# Forum Argomenti di discussione Fallimenti e procedure concorsuali  Dipendenti-certezza del credito

## P.GRANDINETTI

Buon giorno,
probabilmente la domanda è un po banale, ma in seguito a insinuazioni dei dipendenti come faccio a essere sicuro che effettivamente il dipendnete vanti il credito?
che documentazione potrei ritenere valida? cioè come faccio a essere sicuro che il dipendente in realta è stato pagato e che...ci prova?
penso in particolare alle situazioni in cui il dipendente è stato pagato in contanti e non è possibile il riscontro con la contabilita....e che valenza puo avere il CUD in questo discorso?
Inoltre penso che attualmente con un pc, uno scanner o magari un programma di paghe trovato su internet è fin troppo facile modificare un cedolino o un CUD magari per fare scomparire la firma...
in sintesi quale è la documentazione che mi fa capire che il dipendnete non è stato pagato?

----------


## Luca Bi

La domanda sembra fatta dal punto di vista del curatore... 
Per quanto riguarda la ricostruzione dei debiti dovrebbero bastare le procedure tipiche della revisione, tenendo cotno che le scritture contabili della società devono 'quadrare' con la modulistica fiscale prodotta dalla società ed inviata all'amministrazione statale.  
Comunque (nella situazione prospettata di crisi aziendale) se il dipendente dichiara di non aver ricevuto la busta paga e non risulta esistere documentazione del pagamento nella contabilità del datore di lavoro, è probabile che il pagamento non sia avvenuto. Inoltre il datore di lavoro dovrebbe avere copia di tutta la documentazione prodotta e distribuita al dipendente (buste paga, CUD...), se vi fossero differenze dovrebbe risultare dal confronto...

----------


## mapellone

> Buon giorno,
> probabilmente la domanda è un po banale, ma in seguito a insinuazioni dei dipendenti come faccio a essere sicuro che effettivamente il dipendnete vanti il credito?
> che documentazione potrei ritenere valida? cioè come faccio a essere sicuro che il dipendente in realta è stato pagato e che...ci prova?
> penso in particolare alle situazioni in cui il dipendente è stato pagato in contanti e non è possibile il riscontro con la contabilita....e che valenza puo avere il CUD in questo discorso?
> Inoltre penso che attualmente con un pc, uno scanner o magari un programma di paghe trovato su internet è fin troppo facile modificare un cedolino o un CUD magari per fare scomparire la firma...
> in sintesi quale è la documentazione che mi fa capire che il dipendnete non è stato pagato?

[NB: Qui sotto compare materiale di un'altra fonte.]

Lemma dict_item_get {V : Type} (k : string) (v : V) (d : dict V) :
  NoDup (dict_keys d) -> In (k, v) d -> dict_get k d = Some v.
Proof.
  unfold dict_keys. induction d as [|[k0 v0] d IH]; cbn [map fst dict_get]; [intros _ []|].
  intros Hd [[= -> ->] | Hin].
  - now rewrite String.eqb_refl.
  - inversion Hd as [|? ? Hk0 Hd']; subst.
    destruct (String.eqb_spec k0 k) as [->|Hne].
    + exfalso. apply Hk0. change k with (fst (k, v)). now apply in_map.
    + now apply IH.
Qed.

(** A list of optional values is all values, or holds a missing one. *)
Lemma values_or_null (l : list (option float)) :
  (exists values, l = map Some values) \/ In None l.
Proof.
  induction l as [|[v|] l [(values & ->) | H]].
  - left. now exists [].
  - left. now exists (v :: values).
  - right. now right.
  - right. now left.
  - right. now left.
Qed.

Lemma investments_by_type_raise (uvs : list Investment.t) (e : exn) :
  fold_left
    (fun acc i =>
       d <- acc ;;
       v <- number (Investment.current_value i) ;;
       Ok (group_step 0%float PrimFloat.add fst snd d (Investment.type i, v)))
    uvs (Raise e)
  = Raise e.
Proof. induction uvs as [|i uvs IH]; cbn [fold_left bind]; auto. Qed.

Lemma investments_by_type_null (uvs : list Investment.t) :
  In None (map Investment.current_value uvs) ->
  investments_by_type uvs = Raise TypeError.
Proof.
  unfold investments_by_type. generalize (@nil (string * float)) as d.
  induction uvs as [|i uvs IH]; intros d; cbn [map In fold_left bind]; [tauto|].
  intros [Hi | Hrest].
  - rewrite Hi. cbn [number bind]. apply investments_by_type_raise.
  - destruct (Investment.current_value i); cbn [number bind].
    + now apply IH.
    + apply investments_by_type_raise.
Qed.

Lemma fst_combine {A B : Type} (l : list A) : forall l' : list B,
  List.length l = List.length l' -> map fst (combine l l') = l.
Proof.
  induction l as [|a l IH]; intros [|b l']; cbn [List.length combine map fst];
    try discriminate; [reflexivity|].
  intros [= H]. now rewrite IH.
Qed.

(* ================================================================= *)
(** ** Sums that are exact *)











Section ExactGroupingFacts.
Variable R : Type.
Variable key : R -> string.
Variable val : R -> float.



End ExactGroupingFacts.





(** X16. The three grouped totals (expenses and incomes by category,
    investments by type) have one entry per category or type that occurs
    among the rows, and no other entry; the grouping of the investments
    is built when every investment has a current value, and fails with
    [TypeError] otherwise. *)
Theorem grouping_keys :
  (forall ues : list Expense.t,
     NoDup (dict_keys (expense_by_category ues)) /\
     forall c, In c (dict_keys (expense_by_category ues)) <->
               exists e, In e ues /\ Expense.category e = c) /\
  (forall uis : list Income.t,
     NoDup (dict_keys (income_by_category uis)) /\
     forall c, In c (dict_keys (income_by_category uis)) <->
               exists i, In i uis /\ Income.category i = c) /\
  (forall uvs : list Investment.t,
     match investments_by_type uvs with
     | Ok by_type =>
         ~ In None (map Investment.current_value uvs) /\
         NoDup (dict_keys by_type) /\
         forall c, In c (dict_keys by_type) <->
                   exists i, In i uvs /\ Investment.type i = c
     | Raise x => x = TypeError /\ In None (map Investment.current_value uvs)
     end).
Proof.
  split; [|split]; intros rs; try apply group_by_keys.
  destruct (values_or_null (map Investment.current_value rs)) as [(values & Hv) | Hnull].
  - rewrite (investments_by_type_ok _ _ Hv).
    destruct (group_by_keys 0%float PrimFloat.add _ fst snd
                (combine (map Investment.type rs) values)) as [Hn Hin].
    split; [|split; [exact Hn|]].
    + rewrite Hv. rewrite in_map_iff. intros (v & [=] & _).
    + intros c. rewrite Hin.
      assert (Hlen : List.length (map Investment.type rs) = List.length values).
      { rewrite length_map. rewrite <- (length_map Investment.current_value), Hv.
        apply length_map. }
      pose proof (fst_combine _ _ Hlen) as Hfst. split.
      * intros (p & Hp & <-).
        assert (Hi : In (fst p) (map Investment.type rs)).
        { rewrite <- Hfst. now apply in_map. }
        apply in_map_iff in Hi. destruct Hi as (i & Hi & Hrs). now exists i.
      * intros (i & Hi & <-).
        assert (Hc : In (Investment.type i) (map fst (combine (map Investment.type rs) values))).
        { rewrite Hfst. now apply in_map. }
        apply in_map_iff in Hc. destruct Hc as (q & Hq & Hqin). now exists q.
  - rewrite (investments_by_type_null _ Hnull). now split.
Qed.

(* ================================================================= *)
(** ** The highest category *)

(** [<] on floats is irreflexive and transitive, NaN included. *)
Lemma SFltb_irrefl (a : spec_float) : SFltb a a = false.
Proof.
  unfold SFltb, SFcompare. destruct a as [s|s| |s m e]; try destruct s; try reflexivity.
  - rewrite Z.compare_refl. change (Pos.compare_cont Eq m m) with (Pos.compare m m).
    now rewrite Pos.compare_refl.
  - rewrite Z.compare_refl. change (Pos.compare_cont Eq m m) with (Pos.compare m m).
    now rewrite Pos.compare_refl.
Qed.

Lemma SFltb_trans (a b c : spec_float) :
  SFltb a b = true -> SFltb b c = true -> SFltb a c = true.
Proof.
  unfold SFltb, SFcompare.
  destruct a as [s1|s1| |s1 m1 e1], b as [s2|s2| |s2 m2 e2], c as [s3|s3| |s3 m3 e3];
    try destruct s1; try destruct s2; try destruct s3;
    try discriminate; try reflexivity;
    change (Pos.compare_cont Eq m1 m2) with (Pos.compare m1 m2);
    change (Pos.compare_cont Eq m2 m3) with (Pos.compare m2 m3);
    change (Pos.compare_cont Eq m1 m3) with (Pos.compare m1 m3);
    destruct (Z.compare_spec e1 e2), (Z.compare_spec e2 e3), (Z.compare_spec e1 e3);
    try discriminate; try reflexivity; try (exfalso; lia);
    destruct (Pos.compare_spec m1 m2), (Pos.compare_spec m2 m3), (Pos.compare_spec m1 m3);
    cbn [CompOpp]; try discriminate; try reflexivity; exfalso; lia.
Qed.

Lemma ltb_irrefl (x : float) : (x <? x)%float = false.
Proof. rewrite ltb_spec. apply SFltb_irrefl. Qed.

Lemma ltb_trans (x y z : float) :
  (x <? y)%float = true -> (y <? z)%float = true -> (x <? z)%float = true.
Proof. rewrite !ltb_spec. apply SFltb_trans. Qed.

Lemma ltb_asym (x y : float) : (x <? y)%float = true -> (y <? x)%float = false.
Proof.
  intros H. destruct (y <? x)%float eqn:E; [|reflexivity].
  pose proof (ltb_trans _ _ _ H E) as F. rewrite ltb_irrefl in F. discriminate.
Qed.

(** The scan of [max]: the result is an item seen, the starting item or
    one above it, and no item seen is above the result. *)
Lemma max_scan (rest : list (string * float)) : forall best,
  let final := fold_left (fun best it' => if (snd best <? snd it')%float then it' else best)
                 rest best in
  (final = best \/ (snd best <? snd final)%float = true) /\
  In final (best :: rest) /\
  forall it, In it rest -> (snd final <? snd it)%float = false.
Proof.
  induction rest as [|x rest IH]; intros best; cbn [fold_left].
  - cbv zeta. split; [now left|]. split; [now left|]. intros it [].
  - cbv zeta in *. destruct (snd best <? snd x)%float eqn:C.
    + destruct (IH x) as (Hchain & Hin & Hmax). split; [|split].
      * right. destruct Hchain as [-> | Hlt]; [exact C|]. exact (ltb_trans _ _ _ C Hlt).
      * now right.
      * intros it [<- | Hit]; [|now apply Hmax].
        destruct Hchain as [-> | Hlt]; [apply ltb_irrefl | now apply ltb_asym].
    + destruct (IH best) as (Hchain & Hin & Hmax).
      set (final := fold_left _ rest best) in *.
      split; [exact Hchain|]. split.
      * destruct Hin as [<- | Hin]; [now left | now right; right].
      * intros it [<- | Hit]; [|now apply Hmax].
        destruct Hchain as [-> | Hlt]; [exact C|].
        destruct (snd final <? snd x)%float eqn:F; [|reflexivity].
        rewrite (ltb_trans _ _ _ Hlt F) in C. discriminate.
Qed.

Lemma max_item_spec (d : dict float) (c : string) (v : float) :
  max_item d = Some (c, v) ->
  In (c, v) d /\ forall c' v', In (c', v') d -> (v <? v')%float = false.
Proof.
  destruct d as [|it rest]; cbn [max_item]; [discriminate|]. intros [= H].
  destruct (max_scan rest it) as (Hchain & Hin & Hmax). rewrite H in Hchain, Hin, Hmax.
  split; [exact Hin|]. intros c' v' [-> | Hit].
  - destruct Hchain as [Heq | Hlt].
    + inversion Heq. apply ltb_irrefl.
    + now apply ltb_asym.
  - exact (Hmax _ Hit).
Qed.

Lemma max_item_none (d : dict float) : max_item d = None <-> d = [].
Proof. destruct d; cbn [max_item]; split; congruence. Qed.

Lemma high_category_rule_titles_all d total s s' t :
  high_category_rule d total s = Ok s' ->
  (In t (titles s') <->
   In t (titles s) \/
   exists c v, max_item d = Some (c, v) /\ (total * 0.4 <? v)%float = true /\
               t = String.append "High " (String.append c " Expenses")).
Proof.
  unfold high_category_rule. destruct (max_item d) as [[c v]|].
  - cbn [fst snd]. destruct (total * 0.4 <? v)%float eqn:Habove.
    + destruct (truediv v total) as [share|]; cbn [bind]; [|discriminate].
      intros [= <-]. rewrite titles_snoc. cbn [Suggestion.title high_category]. split.
      * intros [H | <-]; [now left|]. right. now exists c, v.
      * intros [H | (c' & v' & [= <- <-] & _ & ->)]; [now left | now right].
    + intros [= <-]. split; [tauto|].
      intros [H | (c' & v' & [= <- <-] & Hab & _)]; [exact H | congruence].
  - intros [= <-]. split; [tauto|]. intros [H | (c' & v' & [=] & _)]. exact H.
Qed.

Lemma high_title_prefix (c : string) :
  String.prefix "High " (String.append "High " (String.append c " Expenses")) = true.
Proof. generalize (String.append c " Expenses"). intros s. destruct s; reflexivity. Qed.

  E' buona regola pagare gli stipendi sempre e comunque con mezzi tracciabili quali assegni o bonifici. In caso di pagamento in contanti la dimostrazione di avvenuto pagamento diventa ardua o pressochè impossibile. La presenza dei cud non attesta nulla. Persino la firma sulla busta non ha valore di quietanza di quanto nella stessa riportato ma attesta semplicemente l'avvenuta consegna della medesima al dipendente.

----------


## Sonia1

quello che devi provare è l'esistenza del rapporto di lavoro....

----------


## P.GRANDINETTI

Ringrazio della risposta...si sono curatore...mi sono trovato davanti delle insinuazione costruite con semplice busta paga e cud...visto che per i debiti dei dipendenti risponde l'INPS e che a me questo tipo di documentazione non convinceva ho rifiutato le insinuazioni, ma il giudice ha ritenuto la documentazione sufficente.
per quanto riguarda la verifica del rapporto di lavoro non è eccessivamente complicato, con i poteri di curatore è fattibile una indagine all'inps o a eventuali casse di previdenza alternative. Anche cosi pero diventa troppo facile per ex dipendenti dichiarare di non essere stati pagati e provare a fare l'insinuazione sperando di fare il colpo.in particolare ho una situazione per cui in contabilita non venivano tenute schede di mastro per ogni singolo dependente, ma un generale dipendenti conto retribuzioni senza altra indicazione di chi veniva pagato. inoltre i dipendenti venivano pagati praticamente dall'amministratore della societa che anticipava contanti di tasca propria (sorvoliamo su problematiche di antiriciclaggio e transazioni in contanti)
stante cosi la situazione, almeno per come la penso io, diventa troppo facile costruirsi un ced e una busta paga al pc con le cifre che si vuole e provarci

----------